(** [doBalance]'s switch. *)
Definition after_lookup (o : PaymentOrder) (version : time) (action : redeemAction) : pc :=
  match action with
  | redeemActionSkipCompleted => AtRebate false o version
  | redeemActionCreate => AtCreate o version
  | redeemActionRedeem => AtRedeem o version
  end.

(** The code [doBalance] creates. *)
Definition recharge_code (o : PaymentOrder) : RedeemCode :=
  mkRedeemCode 0 (po_RechargeCode o) RedeemTypeBalance (po_Amount o) StatusUnused None None ""
    zero_time None None 0.

Definition affiliateRebateBaseAmount (o : PaymentOrder) : f64 :=
  if (po_OrderType o ==? OrderTypeBalance) || (po_OrderType o ==? OrderTypeSubscription)
  then po_Amount o else f0.

(** [hasPaymentSubscriptionAssignmentAudit]. *)
Definition hasPaymentSubscriptionAssignmentAudit (oid : Z) (d : db) : bool :=
  has_audit oid ACTION_ASSIGNED d || has_audit oid ACTION_SUB_SUCCESS d.

(** [cancelCore] up to its first statement. *)
Definition cancelCore (o : PaymentOrder) (fs : string) : pc :=
  if (po_PaymentTradeNo o !=? "") || (po_PaymentType o !=? "") then AtCheckPaid o (Some fs)
  else AtCancel (po_ID o) fs.

(** [CancelOrder] (by a user) and [AdminCancelOrder]. *)
Definition after_cancel_get (by_user : option Z) (o : PaymentOrder) : pc :=
  if match by_user with Some u => negb (po_UserID o =? u) | None => false end
  then Finished (Some ErrForbidden)
  else if po_Status o !=? OrderStatusPending then Finished (Some ErrCannotCancel)
  else cancelCore o OrderStatusCancelled.

(** After the provider was asked.  A paid order is confirmed like a
    notification, and the caller then answers "already paid" whatever comes of
    it. *)
Definition after_check_paid (o : PaymentOrder) (fs : option string) (provider : string)
    (dec : check_decision) : pc :=
  match dec with
  | NotPaid => match fs with Some s => AtCancel (po_ID o) s | None => Finished None end
  | PaidUpstream tradeNo persist amount metadata =>
      let n := mkNotification tradeNo amount provider metadata in
      if persist then AtPersist o tradeNo n else AtNotify (po_OutTradeNo o) n
  end.

Definition after_retry_get (o : PaymentOrder) : pc :=
  let s := po_Status o in
  match po_PaidAt o with
  | None => Finished (Some ErrNotPaid)
  | Some _ =>
      if psIsRefundStatus s then Finished (Some ErrRefundStatus)
      else if s ==? OrderStatusCompleted then Finished (Some ErrAlreadyCompleted)
      else if (s !=? OrderStatusFailed) && (s !=? OrderStatusPaid) && (s !=? OrderStatusRecharging)
      then Finished (Some (ErrCannotFulfill s))
      else AtDispatch (po_ID o)
  end.
(** The assignment and its audit are committed together. *)
Lemma record_assignment_ok rec o gid days d :
  db_ok d -> known d o -> po_SubscriptionGroupID o = Some gid -> po_SubscriptionDays o = Some days ->
  (po_ID o, ACTION_ASSIGNED) ∉ d_audits d ->
  let d' := record_assignment rec o gid days d in
  db_ok d' /\ ext d d' /\ sub_delivered d' o.
Proof.
  intros Hok (o' & Ho' & Hs) Hgid Hdays Hna. cbv zeta. set (d' := record_assignment _ _ _ _ _).
  assert (po_ID o ∉ as_order <$> d_assignments d) as Hnew.
  { intros Hin. by apply Hna, (dok_assign_audit d Hok). }
  assert (as_order <$> d_assignments d' =
          if rec then as_order <$> d_assignments d else (as_order <$> d_assignments d) ++ [po_ID o]) as Eas
    by (destruct rec; [done|]; cbn; by rewrite fmap_app).
  assert (sub_delivered d' o) as Hdel.
  { unfold sub_delivered. rewrite Eas. destruct rec; [right|left]; cbn; set_solver. }
  assert (ext d d') as He.
  { split; cbn [d' record_assignment d_orders d_redeem]; eauto with go.
    - intros i Hi. rewrite Eas. destruct rec; set_solver.
    - intros i Hi. destruct rec; cbn; set_solver. }
  split_and!; [|done|done].
  split; cbn [d' record_assignment d_orders d_redeem d_audits d_rebates]; try apply Hok.
  - intros i. rewrite !elem_of_union, !elem_of_singleton. intros [[H|H]|[H|H]];
      [injection H as ->; exact Hdel| |done|].
    all: assert (i ∈ as_order <$> d_assignments d \/ i ∈ d_recovered d) as [Hi|Hi]
           by (apply (dok_assigned d Hok); auto);
         [left; by apply (ext_assigned _ _ He)|right; by apply (ext_recovered _ _ He)].
  - rewrite Eas. destruct rec; [apply Hok|]. apply NoDup_app. split_and!; [apply Hok| |apply NoDup_singleton].
    intros i Hi ->%list_elem_of_singleton. done.
  - intros i. rewrite Eas. destruct rec; rewrite ?elem_of_app, ?list_elem_of_singleton.
    + intros Hi. apply elem_of_union_r. by apply (dok_assign_audit d Hok).
    + intros [Hi| ->]; [apply elem_of_union_r; by apply (dok_assign_audit d Hok)|].
      by apply elem_of_union_l, elem_of_singleton.
  - intros x Hx. assert (x ∈ d_assignments d \/ x = mkAssignment (po_ID o) (po_UserID o) gid days
                                                 (paymentSubscriptionOrderNote (po_ID o))) as [Hi| ->]
      by (destruct rec; cbn in Hx; set_solver).
    + exact (dok_assign_order d Hok x Hi).
    + exists o'. split; [done|]. unfold sale in Hs. injection Hs as _ E1 _ _ _ E2 E3.
      unfold assignment_of. cbn. split_and!; congruence.
  - intros i Hi. destruct (dok_rebate_audit d Hok i Hi); [left|right]; by apply elem_of_union_r.
  - intros i x Hx Hc. exact (delivered_ext _ _ x He (dok_completed d Hok i x Hx Hc)).
Qed.
Lemma precheck_usage now g s :
  us_Status s <> SubscriptionStatusExpired -> us_Status s <> SubscriptionStatusSuspended ->
  now < us_ExpiresAt s ->
  let '(s', _, r) := ValidateAndCheckLimits loc dloc now g s in
  usage s' = usage (maintained now s) /\ r = CheckUsageLimits g f0 s'.
Proof.
  intros H1 H2 H3. unfold ValidateAndCheckLimits, After.
  rewrite !bool_decide_false by done. destruct (Z.ltb_spec now (us_ExpiresAt s)); [|lia]. cbn [negb].
  cbv zeta. split; [|done].
  unfold maintained, maintain_monthly, maintain_weekly, maintain_daily.
  unfold canAutomaticallyResetDailyAt, canAutomaticallyResetWeeklyAt, canAutomaticallyResetMonthlyAt.
  destruct (automaticDailyWindowStartAt loc dloc now s) as [d|]; cbn [is_some];
  (match goal with |- context [weekly_window_at dloc now (set_daily (us_DailyWindowStart s) f0 s)] =>
     change (weekly_window_at dloc now (set_daily (us_DailyWindowStart s) f0 s)) with (weekly_window_at dloc now s);
     change (weekly_window_at dloc now (set_daily (Some d) f0 s)) with (weekly_window_at dloc now s)
   | _ => idtac end);
  destruct (weekly_window_at dloc now s) as [w|]; cbn [is_some];
  repeat match goal with |- context [monthly_window_at dloc now ?x] =>
    lazymatch x with s => fail | _ => change (monthly_window_at dloc now x) with (monthly_window_at dloc now s) end end;
  destruct (monthly_window_at dloc now s); reflexivity.
Qed.

(** The check made before a request is admitted and the one made on the
    stored row after the maintenance agree: for a running subscription the
    error (or none) that [ValidateAndCheckLimits] reports is the one the
    limits give on the row [EnsureWindowMaintenance] reads back. *)
Theorem precheck_agrees g n st s :
  working -> (forall k, e_now env k = e_now env 0) -> get_live (us_ID s) st = Some s ->
  us_Status s <> SubscriptionStatusExpired -> us_Status s <> SubscriptionStatusSuspended ->
  e_now env 0 < us_ExpiresAt s ->
  exists s' n' st', EnsureWindowMaintenance s n st = (Ok s', n', st') /\
    CheckUsageLimits g f0 s' = (ValidateAndCheckLimits loc dloc (e_now env 0) g s).2.
Proof.
  intros Hw Hclk Hg H1 H2 H3. pose proof (precheck_usage (e_now env 0) g s H1 H2 H3) as Hp.
  destruct (ValidateAndCheckLimits loc dloc (e_now env 0) g s) as [[s1 m] r]. destruct Hp as [Hu ->].
  cbn [snd]. pose proof Hg as Hrow. apply get_live_Some in Hrow as [Hrow Hl].
  assert (exists n1 r1, (if IsWindowActivated s then ret tt else CheckAndActivateWindow s) n st =
    (Ok tt, n1, with_subs (<[us_ID s := r1]> (st_subs st)) st) /\
    live r1 = true /\ usage r1 = usage s /\ (IsWindowActivated s = true -> r1 = s)) as (n1 & r1 & E1 & L1 & U1 & A1).
  { destruct (IsWindowActivated s) eqn:Ea.
    - exists n, s. split_and!; [|done..]. unfold ret. by rewrite insert_id; [destruct st|].
    - unfold CheckAndActivateWindow. erewrite bind_ok by reflexivity. cbv beta. rewrite Ea.
      unfold repo_ActivateWindows. eexists _, _. split_and!;
        [apply conditional_ok; [done|exact Hrow|by rewrite Ea]|exact Hl|done|done]. }
  unfold EnsureWindowMaintenance. erewrite bind_ok by exact E1. cbv beta.
  set (st1 := with_subs _ st).
  destruct (IsWindowActivated s) eqn:Ea.
  - specialize (A1 eq_refl). subst r1.
    destruct (CheckAndReset_ok s n1 st1 s) as (n2 & r2 & E2 & R2);
      [done|apply lookup_insert_eq|exists 0; by right|].
    erewrite bind_ok by exact E2. cbv beta. rewrite Hclk in *.
    assert (us_ID (maintained (e_now env 0) s) = us_ID s /\ live (maintained (e_now env 0) s) = live s) as [I2 L2].
    { unfold maintained, maintain_monthly, maintain_weekly, maintain_daily.
      destruct (automaticDailyWindowStartAt _ _ _ _);
        (match goal with |- context [match weekly_window_at ?a ?b ?c with _ => _ end] =>
           destruct (weekly_window_at a b c) end);
        (match goal with |- context [match monthly_window_at ?a ?b ?c with _ => _ end] =>
           destruct (monthly_window_at a b c) end); done. }
    rewrite I2. eexists r2, _, _. split.
    + apply get_ok; [done|]. apply get_live_Some. cbn [st_subs with_subs]. rewrite lookup_insert_eq.
      split; [done|]. destruct (same_row_id _ _ R2) as [_ ->]. by rewrite L2.
    + apply CheckUsageLimits_usage. rewrite Hu. by destruct R2 as [t [<- | ->]].
  - assert (maintained (e_now env 0) s = s) as Hm.
    { unfold IsWindowActivated, is_some in Ea.
      destruct (us_DailyWindowStart s) eqn:F1, (us_WeeklyWindowStart s) eqn:F2, (us_MonthlyWindowStart s) eqn:F3;
        try done.
      unfold maintained, maintain_daily, automaticDailyWindowStartAt. rewrite F1.
      unfold maintain_weekly, weekly_window_at. rewrite F2. cbn [automaticWindowStartAt].
      unfold maintain_monthly, monthly_window_at. by rewrite F3. }
    assert (CheckAndResetWindows s n1 st1 = (Ok s, S n1, st1)) as E2.
    { unfold IsWindowActivated, is_some in Ea.
      destruct (us_DailyWindowStart s) eqn:F1, (us_WeeklyWindowStart s) eqn:F2, (us_MonthlyWindowStart s) eqn:F3;
        try done.
      unfold CheckAndResetWindows. erewrite bind_ok by reflexivity. cbv beta.
      unfold automaticDailyWindowStartAt. rewrite F1. erewrite bind_ok by reflexivity. cbv beta.
      unfold weekly_window_at. rewrite F2. cbn [automaticWindowStartAt].
      erewrite bind_ok by reflexivity. cbv beta. unfold monthly_window_at. by rewrite F3. }
    erewrite bind_ok by exact E2. cbv beta. eexists r1, _, _. split.
    + apply get_ok; [done|]. apply get_live_Some. split; [apply lookup_insert_eq|done].
    + apply CheckUsageLimits_usage. rewrite Hu, Hm. exact U1.
Qed.

(** Assigning a subscription again with the same input is harmless: once a
    call has created it, the same call made while it runs returns it as it is
    and changes nothing.  (Calendar days must mean the same in the zone of the
    clock and in the driver's.) *)
Theorem assign_idempotent lo hi off off' input n n2 st gr :
  working -> ok st -> st_groups st !! in_GroupID input = Some gr -> IsSubscriptionType gr = true ->
  live_of (in_UserID input) (in_GroupID input) st = [] ->
  calm loc lo hi off -> calm dloc lo hi off' ->
  let now := e_now env (S (S n)) in
  inside lo hi now -> inside lo hi (now + normalizeAssignValidityDays (in_ValidityDays input) * day) ->
  now <> zero_time ->
  exists s n' st', assignSubscriptionWithReuse input n st = (Ok (s, false), n', st') /\
    (e_now env (S (S (S n2))) < us_ExpiresAt s ->
     exists n3, assignSubscriptionWithReuse input n2 st' = (Ok (s, true), n3, st')).
Proof.
  intros Hw Hok Hg Ht Hl Hc Hc' now H1 H2 Hz.
  destruct (created_row input (S (S n)) st Hw Hok Hl) as (n' & E). cbv zeta in E.
  set (s := inserted _ _ _) in E. eexists s, n', _. split.
  - unfold assignSubscriptionWithReuse. erewrite bind_ok by (by eapply group_ok). cbv beta.
    erewrite bind_ok by (unfold repo_ExistsByUserIDAndGroupID; rewrite statement_fine by done;
      cbn [fst snd]; rewrite Hl; reflexivity).
    cbv iota. erewrite bind_ok by exact E. reflexivity.
  - intros Hrun. set (st' := mkStore _ _ _).
    assert (ok st') as Hok'.
    { pose proof (safe_createSubscription any input (S (S n)) st Hok I) as Hs. rewrite E in Hs. apply Hs. }
    assert (live_of (in_UserID input) (in_GroupID input) st' = [s]) as Hl'.
    { pose proof (live_at_most_one st' (in_UserID input) (in_GroupID input) Hok') as Hone.
      assert (In s (live_of (in_UserID input) (in_GroupID input) st')) as Hin.
      { apply live_of_In. exists (st_next st). cbn [st_subs st']. by rewrite lookup_insert_eq. }
      destruct (live_of _ _ st') as [|x [|y l]]; cbn in *; [done| |lia]. by destruct Hin as [-> | []]. }
    unfold assignSubscriptionWithReuse. erewrite bind_ok by (by eapply group_ok). cbv beta.
    erewrite bind_ok by (unfold repo_ExistsByUserIDAndGroupID; rewrite statement_fine by done;
      cbn [fst snd]; rewrite Hl'; reflexivity).
    cbv iota. erewrite bind_ok by (by apply only_live). cbv beta.
    erewrite bind_ok by reflexivity. cbv beta.
    assert (term_is_over true (e_now env (S (S (S n2)))) s = false) as ->.
    { unfold term_is_over. cbn [us_Status s inserted new_subscription].
      unfold After. apply Z.ltb_lt in Hrun. cbn [us_ExpiresAt s inserted] in *. by rewrite Hrun. }
    assert (detectAssignSemanticConflict dloc s input = None) as ->.
    { assert (us_StartsAt s = now) as Es.
      { cbn [us_StartsAt s inserted new_subscription]. unfold IsZero. fold now.
        by destruct (Z.eqb_spec now zero_time). }
      assert (us_ExpiresAt s = clamp_expiry (AddDate_days loc now (normalizeAssignValidityDays (in_ValidityDays input)))) as Ex
        by done.
      assert (us_Notes s = in_Notes input) as En by done.
      unfold detectAssignSemanticConflict. cbv zeta. rewrite Es, Ex, En.
      rewrite (AddDate_days_calm _ _ _ _ _ _ Hc H1 H2), (AddDate_days_calm _ _ _ _ _ _ Hc' H1 H2).
      rewrite Z.eqb_refl, andb_false_r. by rewrite bool_decide_true. }
    eexists. reflexivity.
Qed.

End Service.

(** ** Concrete runs *)

Definition ex_env (now : time) : env := mkEnv (fun _ => Fine) (fun _ => now).
Definition ex_group : Group := mkGroup "pro" SubscriptionTypeSubscription (Some (f64_of_Z 5)) None None.
Definition ex_store : store := mkStore {[1 := ex_sub]} 2 {[3 := ex_group]}.
Definition ex_input : AssignSubscriptionInput := mkAssign 8 3 30 0 "order 12".

Lemma ex_store_ok : ok ex_store.
Proof.
  split; cbn [st_subs st_next ex_store].
  - intros i s H. apply lookup_singleton_Some in H as [<- <-]. done.
  - intros i s H. apply lookup_singleton_Some in H as [<- <-]. split; [by vm_compute|]. by left.
  - intros i j s t H1 H2 _ _ _ _. apply lookup_singleton_Some in H1 as [<- _].
    by apply lookup_singleton_Some in H2 as [<- _].
Qed.

Definition ex_ops : list op := [OpAssign ex_input; OpRevoke 1; OpRestore 1; OpExpireAll].

(** The commit of a renewal is lost, the next one works. *)
Definition ex_faulty : env := mkEnv (fun k => if decide (k = 3)%nat then LostAfter else Fine) (fun _ => ex_start).

Lemma subscriptions_well_formed_witness :
  ok (perform_all ex_faulty UTC UTC ex_ops 0%nat ex_store).2.
Proof.
  destruct (subscriptions_well_formed ex_faulty UTC UTC ex_ops 0%nat ex_store ex_store_ok) as [H _].
  exact H.
Defined.

Lemma assign_or_extend_spec_witness :
  exists n' s', assignOrExtendSubscription (ex_env (ex_start + day)) UTC UTC false (mkAssign 7 3 10 0 "") 0%nat ex_store =
    (Ok (s', true), n', with_subs (<[1 := s']> (st_subs ex_store)) ex_store) /\
    us_ExpiresAt s' = clamp_expiry (AddDate_days UTC (us_ExpiresAt ex_sub) 10).
Proof.
  destruct (assign_or_extend_spec (ex_env (ex_start + day)) UTC UTC false (mkAssign 7 3 10 0 "") 0%nat ex_store ex_group)
    as (_ & _ & H); [intros k; reflexivity|exact ex_store_ok|reflexivity|reflexivity|].
  destruct (H ex_sub) as (n' & s' & k & E & Ht); [vm_compute; reflexivity|].
  exists n', s'. split; [exact E|]. destruct Ht as [_ _ _ _ Ht].
  assert (term_is_over false (e_now (ex_env (ex_start + day)) k) ex_sub = false) as Ho
    by (vm_compute; reflexivity).
  rewrite Ho in Ht. destruct Ht as (_ & Hx & _). exact Hx.
Defined.

Lemma shorten_then_extend_witness :
  exists s1 n1 st1 s2 n3 st2,
    ExtendSubscription (ex_env (ex_start + day)) UTC UTC 1 (- 10) 0%nat ex_store = (Ok s1, n1, st1) /\
    ExtendSubscription (ex_env (ex_start + day)) UTC UTC 1 10 9%nat st1 = (Ok s2, n3, st2) /\
    us_ExpiresAt s2 = us_ExpiresAt ex_sub.
Proof.
  destruct (shorten_then_extend (ex_env (ex_start + day)) UTC UTC 0 (10 ^ 10) 0 1 10 0%nat 9%nat ex_store ex_sub)
    as (s1 & n1 & st1 & s2 & n3 & st2 & E1 & _ & E2 & X & _).
  - intros k. reflexivity.
  - exact ex_store_ok.
  - vm_compute. reflexivity.
  - apply calm_UTC.
  - vm_compute. split; discriminate.
  - vm_compute. split; discriminate.
  - vm_compute. split; discriminate.
  - vm_compute. reflexivity.
  - vm_compute. reflexivity.
  - exists s1, n1, st1, s2, n3, st2. split; [exact E1|]. split; [exact E2|exact X].
Defined.

Lemma precheck_agrees_witness :
  exists s' n' st', EnsureWindowMaintenance (ex_env (ex_start + 8 * day)) UTC UTC ex_sub 0%nat ex_store = (Ok s', n', st') /\
    CheckUsageLimits ex_group f0 s' = None.
Proof.
  destruct (precheck_agrees (ex_env (ex_start + 8 * day)) UTC UTC ex_group 0%nat ex_store ex_sub)
    as (s' & n' & st' & E & H).
  - intros k. reflexivity.
  - intros k. reflexivity.
  - vm_compute. reflexivity.
  - intros [=].
  - intros [=].
  - vm_compute. reflexivity.
  - exists s', n', st'. split; [exact E|]. rewrite H. vm_compute. reflexivity.
Defined.

Lemma assign_idempotent_witness :
  exists s n' st', assignSubscriptionWithReuse (ex_env ex_start) UTC UTC ex_input 0%nat ex_store = (Ok (s, false), n', st') /\
    (ex_start < us_ExpiresAt s ->
     exists n3, assignSubscriptionWithReuse (ex_env ex_start) UTC UTC ex_input 0%nat st' = (Ok (s, true), n3, st')).
Proof.
  apply (assign_idempotent (ex_env ex_start) UTC UTC 0 (10 ^ 10) 0 0 ex_input 0%nat 0%nat ex_store ex_group).
  - intros k. reflexivity.
  - exact ex_store_ok.
  - reflexivity.
  - reflexivity.
  - vm_compute. reflexivity.
  - apply calm_UTC.
  - apply calm_UTC.
  - vm_compute. split; discriminate.
  - vm_compute. split; discriminate.
  - intros E. vm_compute in E. discriminate E.
Defined.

------

▶ WORK TO BE COMPLETED: From the listing above, repeat exactly the lines starting at the line that includes "Theorem assign_idempotent lo" and ending at the line that includes "cbn [fst snd]; rewrite Hl;", with nothing outside that span.

▶ ANSWER BOX:
Theorem assign_idempotent lo hi off off' input n n2 st gr :
  working -> ok st -> st_groups st !! in_GroupID input = Some gr -> IsSubscriptionType gr = true ->
  live_of (in_UserID input) (in_GroupID input) st = [] ->
  calm loc lo hi off -> calm dloc lo hi off' ->
  let now := e_now env (S (S n)) in
  inside lo hi now -> inside lo hi (now + normalizeAssignValidityDays (in_ValidityDays input) * day) ->
  now <> zero_time ->
  exists s n' st', assignSubscriptionWithReuse input n st = (Ok (s, false), n', st') /\
    (e_now env (S (S (S n2))) < us_ExpiresAt s ->
     exists n3, assignSubscriptionWithReuse input n2 st' = (Ok (s, true), n3, st')).
Proof.
  intros Hw Hok Hg Ht Hl Hc Hc' now H1 H2 Hz.
  destruct (created_row input (S (S n)) st Hw Hok Hl) as (n' & E). cbv zeta in E.
  set (s := inserted _ _ _) in E. eexists s, n', _. split.
  - unfold assignSubscriptionWithReuse. erewrite bind_ok by (by eapply group_ok). cbv beta.
    erewrite bind_ok by (unfold repo_ExistsByUserIDAndGroupID; rewrite statement_fine by done;
      cbn [fst snd]; rewrite Hl; reflexivity).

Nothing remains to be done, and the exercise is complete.